— EXTRACTED INFORMATION —
---------------

Lemma negotiate_all_without_connection (ns : list Negotiation) s :
  peerConnection s = None ->
  exists t, negotiate_all B ns s = (Returned tt, s, t)
            /\ forallb is_console t = true.
Proof.
  intros Hnull. induction ns as [|n ns [t [IH Ht]]]; cbn [negotiate_all].
  - exists []. split; reflexivity.
  - destruct (negotiate_without_connection n s Hnull) as [t1 [H1 Ht1]].
    unfold bind. rewrite H1, IH. eexists. split; [reflexivity|].
    rewrite forallb_app, Ht1, Ht. reflexivity.
Qed.

(** C9. After [close()], any sequence of calls of [initiateConnection],
    [handleOffer], [handleAnswer] and [handleIceCandidate] returns without
    throwing, leaves the session as [close()] left it, with the peer
    connection null, and does nothing but write on the console: no call
    of the browser and no signaling message. *)
Theorem after_close_negotiation_returns_early :
  forall s (ns : list Negotiation),
    peerConnection (closed s) = None /\
    outcome_of (negotiate_all B ns (closed s)) = Returned tt /\
    state_of (negotiate_all B ns (closed s)) = closed s /\
    forallb is_console (effects_of (negotiate_all B ns (closed s))) = true.
Proof.
  intros s ns.
  assert (Hnull : peerConnection (closed s) = None)
    by now rewrite closed_released.
  destruct (negotiate_all_without_connection ns (closed s) Hnull)
    as [t [H Ht]].
  unfold outcome_of, state_of, effects_of. rewrite H. repeat split; assumption.
Qed.

(** C6. [sendMessage] never changes the session. With a data channel
    whose [readyState] is 'open' it sends the message on it and returns
    [true]; in every other case it returns [false] and does nothing. So
    [true] comes back only from an open channel, and nothing is ever kept
    for later. *)
Theorem sendMessage_true_only_when_open :
  forall s (message : P2PMessage),
    state_of (sendMessage B message s) = s /\
    (channel_open s = true ->
       sendMessage B message s =
       (Returned true, s, [DataChannelSend (JSON_stringify B message)])) /\
    (channel_open s = false ->
       sendMessage B message s = (Returned false, s, [])) /\
    (outcome_of (sendMessage B message s) = Returned true ->
       exists dc, dataChannel s = Some dc /\ readyState dc = "open").
Proof.
  intros s message. unfold sendMessage. run.
  destruct (channel_open s) eqn:Hopen; cbn;
    repeat split; try reflexivity; try discriminate.
  intros _. unfold channel_open in Hopen.
  destruct (dataChannel s) as [dc|]; [|discriminate].
  exists dc. split; [reflexivity|]. now apply String.eqb_eq.
Qed.

(** C7 (as the code has it). The guard of [initiateConnection] reads
    the field [connectionState]. On a session whose field is 'connecting'
    and whose [remoteAddress] is the address asked for, which is a session
    that [getConnectionState()] shows as 'connecting', or as 'connected'
    once its data channel is open, [initiateConnection] returns at once:
    the session is unchanged and the only effects are lines on the
    console, so no data channel is created and no offer is emitted. *)
Theorem initiate_again_is_noop_while_connecting :
  forall s (remote : string),
    remoteAddress s = remote ->
    connectionState s = "connecting" ->
    (getConnectionState s = "connecting" \/
     getConnectionState s = "connected") /\
    (channel_open s = true -> getConnectionState s = "connected") /\
    outcome_of (initiateConnection B remote s) = Returned tt /\
    state_of (initiateConnection B remote s) = s /\
    forallb is_console (effects_of (initiateConnection B remote s)) = true.
Proof.
  intros s remote Hremote Hstate.
  assert (Hshown : (getConnectionState s = "connecting" \/
                    getConnectionState s = "connected") /\
                   (channel_open s = true ->
                    getConnectionState s = "connected")).
  { unfold getConnectionState. destruct (channel_open s); auto.
    split; [now left|discriminate]. }
  destruct Hshown as [Hshown Hopen].
  split; [exact Hshown|]. split; [exact Hopen|].
  unfold initiateConnection. run.
  destruct (peerConnection s) as [pc|]; cbn; [|repeat split].
  rewrite Hremote, String.eqb_refl, Hstate. cbn. repeat split.
Qed.

(** C4. On a session with a peer connection, [handleOffer] in a
    signaling state other than 'stable' and 'have-local-offer', and
    [handleAnswer] in a signaling state other than 'have-local-offer',
    return without throwing, leave every field as it was, and write a
    warning on the console. *)
Theorem incompatible_offer_or_answer_is_discarded :
  forall s (pc : RTCPeerConnection),
    peerConnection s = Some pc ->
    (forall offer senderAddress,
        signalingState pc <> "stable" ->
        signalingState pc <> "have-local-offer" ->
        handleOffer B offer senderAddress s =
        (Returned tt, s,
         [ConsoleLog "Handling offer from:";
          ConsoleWarn "Ignoring offer in state:"])) /\
    (forall answer,
        signalingState pc <> "have-local-offer" ->
        handleAnswer B answer s =
        (Returned tt, s,
         [ConsoleLog "Handling answer, Current state:";
          ConsoleWarn "Ignoring answer in state:"])).
Proof.
  intros s pc Hpc. split.
  - intros offer senderAddress Hs Hl. unfold handleOffer. run. rewrite Hpc.
    apply String.eqb_neq in Hs, Hl. rewrite Hs, Hl. reflexivity.
  - intros answer Hl. unfold handleAnswer. run. rewrite Hpc.
    apply String.eqb_neq in Hl. rewrite Hl. reflexivity.
Qed.

Lemma candidates_added_app t1 t2 :
  candidates_added (t1 ++ t2) = candidates_added t1 ++ candidates_added t2.
Proof.
  induction t1 as [|e t1 IH]; [reflexivity|].
  destruct e; cbn; now rewrite ?IH.
Qed.

(** The loop of [processPendingCandidates] hands every candidate of the
    queue to [addIceCandidate], once and in the order of the queue,
    whether the browser takes it or throws; it writes no other field
    than the connection. *)
Lemma add_all_pending_run (cs : list string) s pc :
  peerConnection s = Some pc ->
  exists pc' t,
    add_all_pending B cs s = (Returned tt, set_peerConnection (Some pc') s, t)
    /\ candidates_added t = cs.
Proof.
  revert s pc. induction cs as [|c cs IH]; intros s pc Hpc.
  - exists pc, []. split; [|reflexivity].
    destruct s; cbn in Hpc; subst; reflexivity.
  - cbn [add_all_pending]. unfold add_pending. run. rewrite Hpc.
    destruct (addIceCandidate B c pc) as [pc1|err]; cbn.
    + destruct (IH (set_peerConnection (Some pc1) s) pc1 eq_refl)
        as [pc' [t [Hrun Ht]]].
      rewrite Hrun. exists pc'. eexists. split; [reflexivity|].
      cbn. now rewrite Ht.
    + destruct (IH s pc Hpc) as [pc' [t [Hrun Ht]]].
      rewrite Hrun. exists pc'. eexists. split; [reflexivity|].
      cbn. now rewrite Ht.
Qed.

(** While the remote description is null every candidate goes to the end
    of the queue. *)
Lemma queue_candidates (cs : list string) s pc :
  peerConnection s = Some pc ->
  remoteDescription pc = None ->
  negotiate_all B (map Candidate cs) s =
  (Returned tt, set_pendingCandidates (pendingCandidates s ++ cs) s,
   map (fun _ =>
          ConsoleLog "Queueing ICE candidate until remote description is set")
       cs).
Proof.
  revert s. induction cs as [|c cs IH]; intros s Hpc Hrd.
  - cbn. rewrite app_nil_r. destruct s; reflexivity.
  - cbn [map negotiate_all negotiate]. unfold bind at 1.
    unfold handleIceCandidate. run. rewrite Hpc, Hrd. cbn.
    rewrite IH by assumption. cbn. rewrite <- app_assoc. reflexivity.
Qed.

(** C2 (as the code has it). On a session that has a peer connection:
    while the remote description is null, [handleIceCandidate] returns
    without throwing, calls nothing on the browser and puts the candidate
    at the end of [pendingCandidates], one call after the other; when
    [handleAnswer] sets the remote description, or [handleOffer] sets it
    and then creates and sets the local answer, the candidates of the
    queue are handed to [addIceCandidate] once each, in the order of the
    queue, all after [setRemoteDescription], and the queue is left empty. *)
Theorem queued_candidates_applied_in_order :
  forall s (pc : RTCPeerConnection),
    peerConnection s = Some pc ->
    (remoteDescription pc = None ->
       (forall c : string,
           handleIceCandidate B c s =
           (Returned tt, set_pendingCandidates (pendingCandidates s ++ [c]) s,
            [ConsoleLog
               "Queueing ICE candidate until remote description is set"])) /\
       (forall cs : list string,
           outcome_of (negotiate_all B (map Candidate cs) s) = Returned tt /\
           state_of (negotiate_all B (map Candidate cs) s) =
           set_pendingCandidates (pendingCandidates s ++ cs) s /\
           forallb is_console
             (effects_of (negotiate_all B (map Candidate cs) s)) = true)) /\
    (forall answer pc1,
        signalingState pc = "have-local-offer" ->
        setRemoteDescription B answer pc = Returned pc1 ->
        outcome_of (handleAnswer B answer s) = Returned tt /\
        candidates_added (before_remote (effects_of (handleAnswer B answer s)))
        = [] /\
        candidates_added (after_remote (effects_of (handleAnswer B answer s)))
        = pendingCandidates s /\
        pendingCandidates (state_of (handleAnswer B answer s)) = []) /\
    (forall offer senderAddress pc1 answer pc2,
        signalingState pc = "stable" \/
        signalingState pc = "have-local-offer" ->
        setRemoteDescription B offer pc = Returned pc1 ->
        createAnswer B pc1 = Returned answer ->
        setLocalDescription B answer pc1 = Returned pc2 ->
        outcome_of (handleOffer B offer senderAddress s) = Returned tt /\
        candidates_added
          (before_remote (effects_of (handleOffer B offer senderAddress s)))
        = [] /\
        candidates_added
          (after_remote (effects_of (handleOffer B offer senderAddress s)))
        = pendingCandidates s /\
        pendingCandidates (state_of (handleOffer B offer senderAddress s))
        = []).
Proof.
  intros s pc Hpc. split; [|split].
  - intros Hrd. split.
    + intros c. unfold handleIceCandidate. run. now rewrite Hpc, Hrd.
    + intros cs. rewrite (queue_candidates cs s pc Hpc Hrd).
      repeat split. cbn. induction cs; cbn; auto.
  - intros answer pc1 Hsig Hset.
    unfold handleAnswer, processPendingCandidates. run.
    rewrite Hpc, Hsig. cbn. rewrite Hpc, Hset. cbn.
    destruct (add_all_pending_run (pendingCandidates s)
                (set_peerConnection (Some pc1) s) pc1 eq_refl)
      as [pc' [t [Hrun Ht]]].
    rewrite Hrun. cbn. rewrite !candidates_added_app, Ht. cbn.
    rewrite ?app_nil_r. repeat split.
  - intros offer senderAddress pc1 answer pc2 Hsig Hset Hcreate Hlocal.
    unfold handleOffer, processPendingCandidates. run.
    rewrite Hpc.
    assert (Hguard : negb (signalingState pc =? "stable")
                     && negb (signalingState pc =? "have-local-offer")
                     = false)
      by (destruct Hsig as [-> | ->]; reflexivity).
    rewrite Hguard. cbn. rewrite Hpc, Hset. cbn. rewrite Hcreate. cbn.
    rewrite Hlocal. cbn.
    match goal with
    | |- context [add_all_pending B ?cs ?s0] =>
        destruct (add_all_pending_run cs s0 pc2 eq_refl)
          as [pc' [t [Hrun Ht]]]
    end.
    rewrite Hrun. cbn.
    destruct (socket s); cbn; [|destruct (onConnectionStateCallback s); cbn];
      rewrite !candidates_added_app, Ht; cbn; rewrite ?app_nil_r;
      repeat split.
Qed.

(** Attaching the tracks writes no field but the connection and emits
    nothing. *)
Lemma add_tracks_run (ts : list string) s :
  exists r pc' t,
    add_tracks B ts s = (r, set_peerConnection pc' s, t) /\ emitted t = [].
Proof.
  revert s. induction ts as [|x ts IH]; intros s.
  - exists (Returned tt), (peerConnection s), []. split; [|reflexivity].
    destruct s; reflexivity.
  - cbn [add_tracks]. run.
    destruct (peerConnection s) as [pc|] eqn:Hpc.
    + destruct (addTrack B x pc) as [pc1|err].
      * destruct (IH (set_peerConnection (Some pc1) s)) as [r [pc' [t [H Ht]]]].
        rewrite H. exists r, pc'. eexists. split.
        -- destruct r; reflexivity.
        -- exact Ht.
      * exists (Threw err), (Some pc). eexists.
        split; [destruct s; cbn in Hpc; subst; reflexivity | reflexivity].
    + exists (Threw "TypeError"), None, []. split; [|reflexivity].
      destruct s; cbn in Hpc; subst; reflexivity.
Qed.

---------------

— ACTIVITY —
Quote the data above verbatim from its first line to the line that includes "outcome_of (negotiate_all B ns", with both boundary lines retained.

— SOLUTION TO THE PROBLEM —
Lemma negotiate_all_without_connection (ns : list Negotiation) s :
  peerConnection s = None ->
  exists t, negotiate_all B ns s = (Returned tt, s, t)
            /\ forallb is_console t = true.
Proof.
  intros Hnull. induction ns as [|n ns [t [IH Ht]]]; cbn [negotiate_all].
  - exists []. split; reflexivity.
  - destruct (negotiate_without_connection n s Hnull) as [t1 [H1 Ht1]].
    unfold bind. rewrite H1, IH. eexists. split; [reflexivity|].
    rewrite forallb_app, Ht1, Ht. reflexivity.
Qed.

(** C9. After [close()], any sequence of calls of [initiateConnection],
    [handleOffer], [handleAnswer] and [handleIceCandidate] returns without
    throwing, leaves the session as [close()] left it, with the peer
    connection null, and does nothing but write on the console: no call
    of the browser and no signaling message. *)
Theorem after_close_negotiation_returns_early :
  forall s (ns : list Negotiation),
    peerConnection (closed s) = None /\
    outcome_of (negotiate_all B ns (closed s)) = Returned tt /\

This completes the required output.